▸ WORK ORDER
In the entries that follow, the line with "(p : option" opens the range and the line with "let! nd := load a (o_root o) in" closes it; repeat that range exactly, both lines included.
═════ AVAILABLE RECORDS
Lemma destroy_leads s t th pc : sound s -> pthreads s !! t = Some th -> call th = Some pc -> owner_ok (phase s) t pc th ->
  match pc with DestroyTest | DestroyPending _ _ => true | _ => end_pc pc end = true -> leads t (destroy_step pc th s).
Proof.
  intros Hs Ht Hc Hok Hpc. destruct (owner_owning s t _ th Hok) as (Ho & Hwk & How).
  pose proof (own_here s t th pc Ho Hs Ht Hc) as Er. pose proof (sound_stock s Hs) as Hst.
  destruct (own_facts s t th pc Ho Ht Hc) as (El & _ & Ecd & _). pose proof (sound_level s Hs) as HL. rewrite El in HL.
  destruct (holds_work th Hwk pc Hc) as (Hh & Hrm & Hf).
  assert (forall pc', let th' := at_call pc' th in holds th' = match pc' with ScheduleStore _ b | SchedulePut b | DestroyPending _ b => [b] | _ => [] end /\
    removed th' = match pc' with DestroyPending _ b => [b] | _ => [] end /\
    filled th' = match pc' with SchedulePut b | DestroyPending _ b => [b] | _ => [] end) as Hh' by (intros pc'; by apply holds_work).
  destruct pc; try done; cbn [destroy_step].
  - destruct (owner_closing s t th _ true Hok (or_introl eq_refl)) as [Hph Hd]. rewrite Hph in Er, HL. cbn in Er, HL.
    rewrite !needs_ok by in_all. apply leads_goes.
    assert (specific th = is_task th) as ->.
    { unfold is_task. destruct Hd as [(-> & _ & _ & ->)|(task & -> & _ & -> & _)]; done. }
    assert (destroyer_at (Terminate (InDestroy (is_task th)) TermLock) (at_call (Terminate (InDestroy (is_task th)) TermLock) th)) as Hd'.
    { unfold is_task. destruct Hd as [(Hw & Hp & Hl & Hsp)|(task & Hw & Hp & Hsp & Hl)]; rewrite Hw; [left|right; exists task]; done. }
    eapply (own_calm 0 s _ t th (at_call (Terminate (InDestroy (is_task th)) TermLock) th) DestroyTest (Terminate (InDestroy (is_task th)) TermLock)); try done; rewrite ?Hph; try done.
    + constructor. unfold critical. cbn. by rewrite Hc.
    + by eapply close_fine.
    + intros _. split; [done|]. split; [done|]. unfold counting. rewrite Hc. cbn.
      assert (alive (at_call (Terminate (InDestroy (is_task th)) TermLock) th) = alive th) as ->; [|lia].
      apply alive_same; [done|]. unfold counted_out. cbn. rewrite Hc. by destruct (life th).
    + by left.
  - destruct (owner_closing s t th _ in_pool Hok) as [Hph Hd]; [eauto|]. rewrite Hph in Er, HL. cbn in Er, HL.
    eapply get_leads; [in_all|in_all| | |done].
    + intros m l Em. apply leads_goes. destruct (Hh' (DestroyPending in_pool m)) as (E1 & E2 & E3).
      eapply (drain_sound s _ t th _ (DestroyPending in_pool m)); try done; [by exists in_pool; left; eauto|].
      eapply (stock_take s); try done; [by rewrite Em|].
      unfold drained, call_at. cbn. rewrite Hph, list_lookup_insert_eq by (by eapply lookup_lt_Some). done.
    + intros Em. apply leads_goes.
      eapply (finish_step s _ t th (DestroyGet in_pool) (DeleteKey (InDestroy in_pool))); try done; rewrite ?Hph.
      * done.
      * exact Er.
      * right. by rewrite Em.
  - destruct (owner_closing s t th _ in_pool Hok) as [Hph Hd]; [eauto|]. 
    destruct (entry_written s entry Hst) as (task & E1 & E2 & E3).
    { apply elem_of_app. right. apply list_elem_of_bind. exists th. rewrite Hf. split; [set_solver|by eapply list_elem_of_lookup_2]. }
    rewrite E2. unfold free_entry. rewrite E1. cbn [cbind]. apply leads_goes. destruct (Hh' (DestroyGet in_pool)) as (G1 & G2 & G3).
    eapply (drain_sound s _ t th _ (DestroyGet in_pool)); try done; [by exists in_pool; right; eauto|].
    eapply (stock_free s); try done; [cbn; rewrite E3, app_assoc; by rewrite (Permutation_app_comm _ [task])|].
    unfold drained, call_at. cbn. rewrite Hph, Ht. cbn. rewrite Hc, list_lookup_insert_eq by (by eapply lookup_lt_Some). done.
  - by eapply release_leads.
  - by eapply release_leads.
  - by eapply release_leads.
  - assert (resources s = [PoolMemory]) as Er' by (rewrite Er; unfold own_resources; by destruct Ho as [-> | ->]).
    assert (forall s', resources s' = own_resources (phase s) (is_task th) (Returned (return_of f)) -> pthreads s' = <[t := at_call (Returned (return_of f)) th]> (pthreads s) ->
      phase s' = phase s -> pool s' = pool s -> messages s' = messages s -> entries s' = entries s ->
      scheduled s' = scheduled s -> taken s' = taken s -> begun s' = begun s -> handed s' = handed s -> sound s') as Hgo.
    { intros s' Es1 Es2 Es3 Es4 Es5 Es6 Es7 Es8 Es9 Es10. eapply (finish_step s s' t th (FreePool f) (Returned (return_of f))); try done.
      - eapply end_ok; try done.
      - unfold own_level. destruct Hok as [(-> & _ & _ & _ & Hp)|[-> _]]; [|done]. cbn in Hp. by destruct f.
      - unfold own_counted. destruct Hok as [(-> & _ & _ & _ & Hp)|[-> _]]; [|done]. cbn in Hp. by destruct f.
      - left. unfold own_drained. by destruct Ho as [-> | ->]. }
    destruct Hok as [(Hph & Hw & _ & _ & Hp)|[Hph Hd]].
    + cbn in Hp. destruct f; [|done]. rewrite needs_ok by (rewrite Er'; set_solver). apply leads_goes.
      apply Hgo; try done. rewrite Hph. cbn. by rewrite Er'.
    + unfold is_task in Hgo. destruct Hd as [(Hw & Hp & _)|(task & Hw & Hp & _)]; rewrite Hw in Hgo; cbn in Hp; destruct f as [|[]]; try done;
        rewrite ?needs_ok by (rewrite Er'; set_solver); apply leads_goes; apply Hgo; try done; rewrite Hph; cbn; by rewrite Er'.
Qed.

(** ** Every step *)

Lemma run_leads s t th c : sound s -> pthreads s !! t = Some th -> Z.of_nat (length (pthreads s)) < 2 ^ 64 ->
  leads t (thread_step t c th s).
Proof.
  intros Hs Ht Hlen. unfold thread_step. destruct (call th) as [pc|] eqn:Hc.
  - destruct (call_cases _ _ _ _ _ _ (sound_fine s Hs t th Ht) Hc) as [(Ho & Hu & Hl & Hua)|H].
    + destruct pc; try done; cbn [call_step]; first [by apply schedule_leads|by apply increase_leads|apply leads_blocked].
    + assert (owner_ok (phase s) t pc th) as Hok by (destruct H as [(E & ? & ? & ? & ?)|[E ?]]; [left|right]; auto). clear H.
      destruct pc; cbn [call_step]; try apply leads_blocked; try (by apply destroy_leads); try (by apply term_leads);
        destruct Hok as [(Hph & Hw & Hl & Hsp & Hp)|[Hph [(_ & Hp & _)|(tk & _ & Hp & _)]]]; try done; by apply create_leads.
  - destruct (work th) as [|p|] eqn:Hw; try apply leads_blocked.
    destruct (routine_cases s t th p Hs Ht Hc Hw) as [H|(Hph & Hl & Hp)].
    + pose proof (working_eq _ _ _ _ H) as ->. by apply worker_leads.
    + destruct (gone_uncounted s t th p Hs Ht Hph Hw Hl) as [Hn Hr]. destruct p; try done; cbn [routine_step].
      * apply leads_blocked.
      * rewrite needs_ok by (rewrite Hr; set_solver). rewrite Hn. apply leads_goes.
        pose proof (gone_sound s t th _ (Routine RoutineRelease) _ Hs Ht Hph Hw Hl eq_refl eq_refl) as H. by rewrite set_resources_same in H.
      * rewrite needs_ok by (rewrite Hr; set_solver). apply leads_goes. rewrite Hr.
        exact (gone_sound s t th _ Ended _ Hs Ht Hph Hw Hl eq_refl eq_refl).
Qed.

Lemma end_task_sound s t th : sound s -> pthreads s !! t = Some th -> idle th = true -> is_task th = true ->
  sound (set_thread t (at_work RoutineCheck th) s).
Proof.
  unfold idle, is_task. intros Hs Ht Hi Hk. destruct (call th) eqn:Hc; [done|]. destruct (work th) as [|p|] eqn:Hw; try done.
  destruct p as [| | | |task| | | | | | | | |]; try done. destruct (routine_cases s t th _ Hs Ht Hc Hw) as [H|(Hph & Hl & _)].
  - pose proof (working_eq _ _ _ _ H) as ->. change (at_work _ _) with (worker RoutineCheck).
    eapply (calm_step s); try done; [eapply worker_ok_next; [apply H|done|done]|by left|by constructor].
  - pose proof (gone_sound s t th _ (Routine RoutineCheck) _ Hs Ht Hph Hw Hl eq_refl eq_refl) as H. by rewrite set_resources_same in H.
Qed.

(** *** Calls and returns *)

Definition neutral (c : option call_pc) : bool :=
  match c with
  | None | Some (Returned _ | ScheduleMalloc _ | IncreaseAttr | CreateMalloc _ | DestroyTest) => true
  | _ => false
  end.

Lemma neutral_facts th c : own_work (work th) -> neutral (call th) = true -> neutral c = true ->
  critical th = false /\ critical (set_call c th) = false /\ counting th = 0%nat /\ counting (set_call c th) = 0%nat /\
  alive (set_call c th) = alive th /\ holds (set_call c th) = holds th /\ removed (set_call c th) = removed th /\
  filled (set_call c th) = filled th.
Proof.
  unfold critical, counting, alive, counted_out, holds, removed, filled. cbn. intros Hw Hn Hn'.
  destruct Hw as [[task ->]| ->], (call th) as [[]|], c as [[]|], (life th); done.
Qed.
(** ** Lists

    [list_head] lists: a position is an entry, or [None] for the head. *)
Section List.
Context {E : Type} (block : E -> Z).

Fixpoint list_next (b : Z) (l : list E) : comp (option E) :=
  match l with
  | [] => Oob
  | e :: l => if block e =? b then Ret (head l) else list_next b l
  end.

(** [pos->next] *)
Definition next_of (pos : option Z) (l : list E) : comp (option E) :=
  match pos with
  | None => Ret (head l)
  | Some b => list_next b l
  end.

(** [pos->prev] *)
Definition prev_of (pos : option Z) (l : list E) : comp (option E) := next_of pos (reverse l).

(** [list_add (e, pos)] *)
Fixpoint list_insert (e : E) (b : Z) (l : list E) : comp (list E) :=
  match l with
  | [] => Oob
  | x :: l => if block x =? b then Ret (x :: e :: l) else let! l := list_insert e b l in Ret (x :: l)
  end.

Definition list_add (e : E) (pos : option Z) (l : list E) : comp (list E) :=
  match pos with
  | None => Ret (e :: l)
  | Some b => list_insert e b l
  end.

(** [list_add_tail (e, head)] *)
Definition list_add_tail (e : E) (l : list E) : list E := l ++ [e].

(** [list_del] *)
Fixpoint list_del (b : Z) (l : list E) : comp (list E) :=
  match l with
  | [] => Oob
  | x :: l => if block x =? b then Ret l else let! l := list_del b l in Ret (x :: l)
  end.

(** [list_entry]: the entry of a block. *)
Fixpoint list_entry (b : Z) (l : list E) : comp E :=
  match l with
  | [] => Oob
  | x :: l => if block x =? b then Ret x else list_entry b l
  end.
End List.

(** ** Members of an object *)

(** The descent of [__insert_json_member]: [link] is the slot [p] points
    to, [cur] is [*p]. *)
Fixpoint insert_search {V : Type} (fuel : nat) (name : list Z) (link : option (Z * side)) (cur : option Z)
    (o : json_object_of V) : comp (option (Z * side)) :=
  match fuel with
  | O => NoFuel
  | S f =>
      match cur with
      | None => Ret link
      | Some parent =>
          let! entry := list_entry m_block parent (o_head o) in
          let! n := load parent (o_root o) in
          if strcmp name (m_name entry) <? 0
          then insert_search f name (Some (parent, LEFT)) (rb_left n) o
          else insert_search f name (Some (parent, RIGHT)) (rb_right n) o
      end
  end.

Definition insert_json_member {V : Type} (memb : json_member_of V) (pos : option Z) (o : json_object_of V) :
    comp (json_object_of V) :=
  let! link := insert_search (rounds (o_root o)) (m_name memb) None (rb_root (o_root o)) o in
  let! root := rb_link_node (m_block memb) link (o_root o) in
  let! root := rb_insert_color (m_block memb) root in
  let! l := list_add m_block memb pos (o_head o) in
  Ret (mkObject l root (o_size o)).

Fixpoint find_loop {V : Type} (fuel : nat) (name : list Z) (p : option Z) (o : json_object_of V) :
    comp (option (json_member_of V)) :=
  match fuel with
  | O => NoFuel
  | S f =>
      match p with
      | None => Ret None
      | Some a =>
          let! memb := list_entry m_block a (o_head o) in
          let! nd := load a (o_root o) in
          let n := strcmp name (m_name memb) in
          if n <? 0 then find_loop f name (rb_left nd) o
          else if 0 <? n then find_loop f name (rb_right nd) o
          else Ret (Some memb)
      end
  end.

(** Returns the member whose value is meant. *)
Definition json_object_find {V : Type} (name : list Z) (o : json_object_of V) : comp (option (json_member_of V)) :=
  find_loop (rounds (o_root o)) name (rb_root (o_root o)) o.

Definition json_object_size {V : Type} (o : json_object_of V) : Z := o_size o.

(** A name or value handle is the block of its member. *)
Definition json_object_next_name {V : Type} (name : option Z) (o : json_object_of V) : comp (option (json_member_of V)) :=
  next_of m_block name (o_head o).
Definition json_object_next_value {V : Type} (val : option Z) (o : json_object_of V) : comp (option (json_member_of V)) :=
  next_of m_block val (o_head o).
Definition json_object_prev_name {V : Type} (name : option Z) (o : json_object_of V) : comp (option (json_member_of V)) :=
  prev_of m_block name (o_head o).
Definition json_object_prev_value {V : Type} (val : option Z) (o : json_object_of V) : comp (option (json_member_of V)) :=
  prev_of m_block val (o_head o).

Definition json_array_size {V : Type} (a : json_array_of V) : Z := a_size a.
Definition json_array_next_value {V : Type} (val : option Z) (a : json_array_of V) : comp (option (json_element_of V)) :=
  next_of e_block val (a_head a).
Definition json_array_prev_value {V : Type} (val : option Z) (a : json_array_of V) : comp (option (json_element_of V)) :=
  prev_of e_block val (a_head a).

(** [INIT_LIST_HEAD] and an empty root. *)
Definition empty_object {V : Type} : json_object_of V := mkObject [] RB_ROOT 0.
Definition empty_array {V : Type} : json_array_of V := mkArray [] 0.

(** ** Creation and destruction *)

(** Moving a value: strings change their owner, lists are spliced into a
    new head. *)
Definition move_json_value (src : json_value) : json_value :=
  match src with
  | JObject o => JObject (mkObject (o_head o ++ []) (o_root o) (o_size o))
  | JArray a => JArray (mkArray (a_head a ++ []) (a_size a))
  | v => v
  end.

(** The variable arguments: what follows [type]. *)
Inductive json_arg : Type :=
| ArgValue (block : Z) (src : json_value)
| ArgString (str : list Z)
| ArgNumber (number : spec_float)
| ArgObject
| ArgArray
| ArgTrue
| ArgFalse
| ArgNull.

Fixpoint destroy_json_value (v : json_value) (h : heap) : comp heap :=
  match v with
  | JString b _ => free b h
  | JObject (mkObject l _ _) =>
      for_each (fun m h => match m with mkMember b _ v => let! h := destroy_json_value v h in free b h end) l h
  | JArray (mkArray l _) =>
      for_each (fun e h => match e with mkElement b v => let! h := destroy_json_value v h in free b h end) l h
  | _ => Ret h
  end.

Definition destroy_json_members (l : list json_member) (h : heap) : comp heap :=
  for_each (fun m h => match m with mkMember b _ v => let! h := destroy_json_value v h in free b h end) l h.

Definition destroy_json_elements (l : list json_element) (h : heap) : comp heap :=
  for_each (fun e h => match e with mkElement b v => let! h := destroy_json_value v h in free b h end) l h.

Definition json_value_destroy (b : Z) (v : json_value) (h : heap) : comp heap :=
  let! h := destroy_json_value v h in free b h.

Section Alloc.
Context {A : Allocator}.

(** [None] is the return value -1. *)
Definition set_json_value (arg : json_arg) (h : heap) : comp (option json_value * heap) :=
  match arg with
  | ArgValue b src => let! h := free b h in Ret (Some (move_json_value src), h)
  | ArgString str =>
      match malloc h with
      | (Some b, h) => Ret (Some (JString b (cstr str)), h)
      | (None, h) => Ret (None, h)
      end
  | ArgNumber d => Ret (Some (JNumber d), h)
  | ArgObject => Ret (Some (JObject empty_object), h)
  | ArgArray => Ret (Some (JArray empty_array), h)
  | ArgTrue => Ret (Some JTrue, h)
  | ArgFalse => Ret (Some JFalse, h)
  | ArgNull => Ret (Some JNull, h)
  end.

Definition json_value_create (arg : json_arg) (h : heap) : comp (option (Z * json_value) * heap) :=
  match malloc h with
  | (None, h) => Ret (None, h)
  | (Some b, h) =>
      let! '(r, h) := set_json_value arg h in
      match r with
      | None => let! h := free b h in Ret (None, h)
      | Some v => Ret (Some (b, v), h)
      end
  end.

(** Returns the new member, [None] for NULL. *)
Definition json_object_insert (name : list Z) (arg : json_arg) (pos : option Z) (o : json_object) (h : heap) :
    comp (option json_member * json_object * heap) :=
  match malloc h with
  | (None, h) => Ret (None, o, h)
  | (Some b, h) =>
      let! '(r, h) := set_json_value arg h in
      match r with
      | None => let! h := free b h in Ret (None, o, h)
      | Some v =>
          let memb := mkMember b (cstr name) v in
          let! o := insert_json_member memb pos o in
          Ret (Some memb, mkObject (o_head o) (o_root o) (i32 (o_size o + 1)), h)
      end
  end.

Definition json_object_append (o : json_object) (name : list Z) (arg : json_arg) (h : heap) :
    comp (option json_member * json_object * heap) :=
  let! last := prev_of m_block None (o_head o) in
  json_object_insert name arg (m_block <$> last) o h.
══════════
▸ EXERCISE ANSWER
Fixpoint find_loop {V : Type} (fuel : nat) (name : list Z) (p : option Z) (o : json_object_of V) :
    comp (option (json_member_of V)) :=
  match fuel with
  | O => NoFuel
  | S f =>
      match p with
      | None => Ret None
      | Some a =>
          let! memb := list_entry m_block a (o_head o) in
          let! nd := load a (o_root o) in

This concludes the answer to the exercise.